Survey: 53% of Black Business Owners’ Revenues Drop By Half Amid COVID Pandemic

Here are some hair-raising statistics: Some 53% of Black business owners have seen revenues fall by 50% or more since COVID-19 became a widespread concern, compared with just 37% of white business owners.

And this year might not get rosier as 47% of small business owners are not optimistic about their success in 2021. Over 59% are reporting less revenue than originally expected in 2020. Simultaneously, Black business owners are enduring even more severe impacts from the pandemic according to those surveyed. The new findings are from the “Small Business Recovery Series,” an ongoing study by Block Advisors, part of tax giant H&R Block. Black businesses have been disproportionately hit harder by COVID than other businesses.

In a move to help deal with the disparities, H&R Block is channeling support and resources via Block Advisors to Black business owners nationally. A new program—being piloted with the Urban League of Greater Kansas City—is geared at easing pandemic-related strain on those businesses. Among other things, it aims to improve financial management and readiness for small Black businesses and other historically underrepresented groups to gain access to capital.

Ian Hardman, vice president and GM of Small Business at H&R Block, reflected on some of the most surprising study findings to Black Enterprise by email. “One of the most important revelations from this survey was that during a global pandemic, people of color and Black business owners are still among those most severely impacted, specifically as it relates to revenue loss and access to financial services.”

National Urban League President Marc H. Morial stated, “Black communities revolve around Black-owned businesses. When they thrive, Black communities thrive. By offering coaching and financial counseling to Black business owners, Block Advisors are helping to create an economy that is equitable, robust, and resilient for all Americans.”

As part of its program with the Urban League, Block Advisors small business certified tax pros will offer free personalized coaching designed to improve financial management, tax compliance, and bookkeeping and payroll. The effort intends to help business owners gain greater confidence when trying to gain access to capital. Plus the Urban League will offer free credit-building services as needed.

Other findings showed Black business owners, compared to their white and Latinx counterparts, are more likely to report trouble establishing a strong digital presence (46% versus 26% and 36%).

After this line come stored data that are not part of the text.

(* ===== verification/Lifecycle.v ===== *)
(** * Lifecycle: preparing and spawning a production session (Linux)

    Model of the first half of [src/src/sandbox/production/lifecycle.rs]
    ([build_production_env], [freeze_production_contract], [prepare], [spawn]),
    of [src/src/sandbox/production/context.rs] and [error.rs], and of the
    spawn-facing side of [Backend] in [src/src/sandbox/mod.rs] with the tier
    choice of [src/src/sandbox/linux/mod.rs].  The capability backend is any
    [SandboxBackend]; the object that forks the child is the class [Mechanics].
    Host observations, the clock, the nonce and hashing are arguments. *)

From S2P Require Import Prelude Paths PolicyTypes EnvFilter Capability Proctrack Contract.
From S2P Require Import Compiler Fsm.

(** ** Errors ([error.rs]) *)

Inductive ProductionError : Type :=
| TimedOut (after : Z)
| ContractDigestMismatch
| InvalidState (expected actual : ExecutionState)
| ContractDrift (msg : string)
| PreparationFailed (msg : string)
| SpawnFailed (msg : string)
| ExtinctionBreached (reason : string) (elapsed_ms : Z)
| EvidenceDisrupted (msg : string)
| AuditLedgerTampered (ledger : path)
| DrainFailure (msg : string)
| SignalError (msg : string).

Definition production_exit_code (e : ProductionError) : Z :=
  match e with TimedOut _ => 124 | _ => 125 end.

(** [Display] of [CompilerError]. *)
Definition compiler_error_text (e : CompilerError) : string :=
  match e with
  | PathCanonicalizationFailed m => "Path canonicalization failed: " +:+ m
  | ConflictingPermissions m => "Conflicting permissions: " +:+ m
  | UnsupportedCapability m => "Unsupported capability: " +:+ m
  | MissingMandatoryField m => "Missing mandatory field: " +:+ m
  end.

Definition map_err {E F A} (f : E → F) (r : result E A) : result F A :=
  match r with Ok a => Ok a | Err e => Err (f e) end.

(** ** Session context ([context.rs]) *)

Record SessionExecutionMetrics : Type := mk_metrics { backend_entered : Z; spawn_count : Z }.
Record SessionSignalState : Type := mk_signals {
  target_pid : Z; sigint_count : Z; term_requested : bool; win_resized : bool;
}.
Record SessionEvidenceState : Type := mk_evidence {
  channel_intact : bool; ev_overflows : Z; ev_drops : Z; blocked_syscalls : Z;
}.
Record ProductionSessionContext : Type := mk_context {
  session_id : string;
  metrics : SessionExecutionMetrics;
  signals : SessionSignalState;
  evidence : SessionEvidenceState;
}.
(** C4: Whatever state a session is in, it is reported as satisfying its
    contract exactly when the last sweep of the process tree was clean, the
    teardown met its deadline, no evidence was lost and the ledger verifies
    when read back; otherwise, and also when a detached descendant was found,
    the exit code is 125 and the verdict does not pass.  Exit code 0 is
    reported only for an agent that exited with 0 by itself. *)
Theorem finish_fail_closed s code timed_out r :
  finish me my_sid roots host disk s code timed_out = Some r →
  ∃ v, r_verdict r = Some v
    ∧ (security_verdict v = Satisfied ↔
         (∃ out, end_sweep host = Some out ∧ clean out = true ∧ blind out = false
            ∧ residual out = [])
         ∧ end_elapsed_ms host ≤ MAX_EXTINCTION_DEADLINE_MS
         ∧ evidence_intact host s = true ∧ session_verified s code timed_out = true)
    ∧ (security_verdict v ≠ Satisfied
         ∨ setsid_escaped me my_sid roots s (end_scans host) = true →
         r_exit_code r = Some 125 ∧ status v ≠ Pass)
    ∧ (r_exit_code r = Some 0 →
         security_verdict v = Satisfied ∧ code = Some 0 ∧ timed_out = false).
Proof.
  unfold finish. destruct (close_session _ _ _ _ _ _ _ _) as [k v] eqn:E.
  destruct (enforcement (k_cap k)) as [report|]; [|done]. intros [= <-]. exists v. cbn [r_verdict r_exit_code].
  split; [done|]. destruct (verdict_code s code timed_out v k E) as [Hv Hk].
  assert (security_verdict v = Satisfied ↔ all_proven s code timed_out = true) as Hsec.
  { rewrite close_session_eq in E. injection E as _ <-. unfold final_verdict, all_proven.
    cbn [security_verdict].
    by destruct (is_ok _), (evidence_intact host s), (session_verified s code timed_out). }
  assert (status v = Pass → all_proven s code timed_out = true ∧ Verdict.exit_code v = 0) as Hst.
  { rewrite close_session_eq in E. injection E as _ <-. unfold final_verdict, all_proven.
    cbn [status Verdict.exit_code]. match goal with |- context [k_code ?k1] => set (c := k_code k1) end.
    clearbody c.
    destruct (is_ok _), (evidence_intact host s), (session_verified s code timed_out); try done.
    cbn [negb orb andb]. destruct (Z.eqb_spec (default 0 c) 0); [done|done]. }
  assert (all_proven s code timed_out = true ↔
      (∃ out, end_sweep host = Some out ∧ clean out = true ∧ blind out = false
            ∧ residual out = [])
      ∧ end_elapsed_ms host ≤ MAX_EXTINCTION_DEADLINE_MS
      ∧ evidence_intact host s = true ∧ session_verified s code timed_out = true) as Hall.
  { unfold all_proven. rewrite !andb_true_iff, extinction_ok, sweep_clean_spec. tauto. }
  split; [by rewrite Hsec|]. rewrite Hsec. clear Hsec Hall E.
  destruct (all_proven s code timed_out), (setsid_escaped _ _ _ _ _); simpl in Hv.
  - destruct Hk as [->|[_ ->]]; (split; [intros _; split; [done|]|done]); intros [? ?]%Hst; lia.
  - split; [intros [?|?]; done|]. intros H0. destruct Hk as [Hk|[_ Hk]]; [by rewrite Hk in H0|].
    rewrite Hk in H0. by destruct timed_out.
  - destruct Hk as [->|[? _]]; [|done]. split; [|done]. intros _. split; [done|]. by intros [? ?]%Hst.
  - destruct Hk as [->|[? _]]; [|done]. split; [|done]. intros _. split; [done|]. by intros [? ?]%Hst.
Qed.
End Close.

Section Outcome.
Context `{!KeepsReport}.
Variables (me : Z) (my_sid : option Z) (roots : gset Z) (host : HostEnd) (disk : AuditDisk).

Lemma close_phases_at s code vis sv :
  at_state (s_fsm s) Observe vis sv →
  at_state (k_fsm (close_phases (mk_closing (s_capability s) (s_fsm s) code))) Cleanup
    (vis ++ [Terminate; Cleanup]) sv.
Proof.
  intros Hs. unfold close_phases.
  replace (vis ++ [Terminate; Cleanup]) with ((vis ++ [Terminate]) ++ [Cleanup])
    by (by rewrite <-app_assoc).
  apply try_from_at; [|done|done]. apply try_from_at; [|done|done].
  by apply try_from_skip.
Qed.

Lemma close_tree_at s code timed_out vis sv :
  at_state (s_fsm s) Observe vis sv →
  at_state (k_fsm (close_tree me my_sid roots host s code timed_out))
    (if is_ok (extinction_of host) then Verify else EmergencyCleanup)
    (vis ++ [Terminate; Cleanup]
         ++ if is_ok (extinction_of host) then [Verify] else [FailClosed; EmergencyCleanup])
    (Some (surviving_of (end_sweep host))).
Proof.
  intros Hs%(close_phases_at s code). unfold close_tree.
  set (k := close_phases _) in *. clearbody k.
  assert (∀ i k, k_fsm (apply_evidence i k) = k_fsm k) as Hev by (by intros []).
  rewrite Hev. clear Hev.
  assert (k_fsm (note_sweep (end_sweep host) k) = k_fsm k) as Hn by (by destruct (end_sweep host)).
  unfold apply_extinction. set (k1 := set_fsm _ _).
  assert (at_state (k_fsm k1) Cleanup (vis ++ [Terminate; Cleanup])
            (Some (surviving_of (end_sweep host)))) as H1.
  { unfold k1. destruct Hs as (H1 & H2 & _). rewrite <-Hn in H1, H2. by split_and!. }
  clearbody k1. clear Hs Hn.
  set (k2 := if timed_out && _ && _ then _ else k1).
  assert (k_fsm k2 = k_fsm k1) as E2 by (unfold k2; by destruct (timed_out && _ && _)).
  clearbody k2. set (k3 := if setsid_escaped _ _ _ _ _ then _ else k2).
  assert (k_fsm k3 = k_fsm k2) as E3 by (unfold k3; by destruct (setsid_escaped _ _ _ _ _)).
  clearbody k3. rewrite <-E2, <-E3 in H1. rewrite app_assoc.
  destruct (extinction_of host) as [proof|breach]; simpl.
  - by apply (try_transition_at _ Cleanup).
  - apply (enter_fail_closed_at _ Cleanup); [done|left].
Qed.
(** An IPv6 address of a SOCKS5 client is given to the resolver in its brackets, which
    no resolver knows: without an upstream proxy such a request always fails. *)
Lemma socks_v6_never_connects resolve tcp proxy o p config st :
  (∀ h p, starts_with h "[" = true → resolve h p = None) →
  length o = 16%nat → get_upstream_proxy (addr_host (AddrV6 o)) p config = None →
  (resolve_and_connect resolve tcp proxy (addr_host (AddrV6 o)) p config st).2 = None.
Proof.
  intros Hr Ho Hp. unfold resolve_and_connect.
  assert (trim_end_char "." (trim (addr_host (AddrV6 o))) = addr_host (AddrV6 o)) as ->.
  { rewrite trim_graph.
    - unfold trim_end_char. apply strip_loop_none. destruct (strip_suffix _ _) as [r|] eqn:E; [|done].
      apply strip_suffix_Some in E. exfalso. cbn [addr_host] in E. revert E.
      rewrite <-(string_app_assoc "[" _ "]").
      generalize ("[" +:+ join ":" (halves o)). clear. intros u. revert r.
      induction u as [|c u IH]; intros [|d r] E; cbn in E; try discriminate E; injection E as E.
      + by destruct r.
      + by destruct u.
      + by apply (IH r).
    - cbn [addr_host]. rewrite !all_chars_app. cbn [all_chars]. rewrite join_chars; [done|done|]. apply (halves_chars _ 8); [|done]. by intros c [_ ?]%andb_true_iff. }
  destruct (_ || _); [done|]. destruct (is_doh_or_dot _ _ _); [done|].
  destruct (match parse_ip _ with Some _ => _ | None => _ end); [done|].
  rewrite (Hr (addr_host (AddrV6 o)) p) by done. cbn [default existsb]. by rewrite Hp.
Qed.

Further, Black business owners are more likely to find in-house or outsourced tax assistance, (76% vs. 69%), bookkeeping (65% vs. 41%), and payroll (44% vs. 18%) to be important factors for their business than their white peers.

On strategies Black-owned firms can apply to cope with COVID this year, Hardman offered some tips:

1. Don’t take on everything yourself

Many small business owners take pride in being able to run everything from operations to payroll to taxes. They’ve built their businesses from the ground up and more and more responsibilities can build up over time as they grow. There is no shame in asking for help and is, in part, why we launched Block Advisors. We want to take the mundane administrative and financial tasks off the shoulders of small business owners so they can focus on doing what they love.

2. Apply for assistance through Block Advisors and Urban League

For Black-owned small businesses, Block Advisors and Urban League are joining forces to offer free coaching and counsel to qualifying owners. We’ll be announcing more about this program and we encourage all those who qualify to apply.

3. Get Organized

The complexity of accounting for expenses associated with stimulus loans or forgiveness requirements can be overwhelming—it requires not only time but also 100% accuracy. Block Advisors can get you through the maze of paperwork and help maximize your readiness at tax time and guide you through your financial options preserving cash flow.

4. Lean into your community

If we’ve learned anything during the pandemic, it’s that we’re able to get through the hardest situations with the help of others. Don’t be afraid to reach out to your community, your constituents, customers, and more for help or guidance. Partners with your local Urban League affiliate or other organizations who have a vested interest in preserving the economic vitality of our collective communities can be a door opener to capital and growth.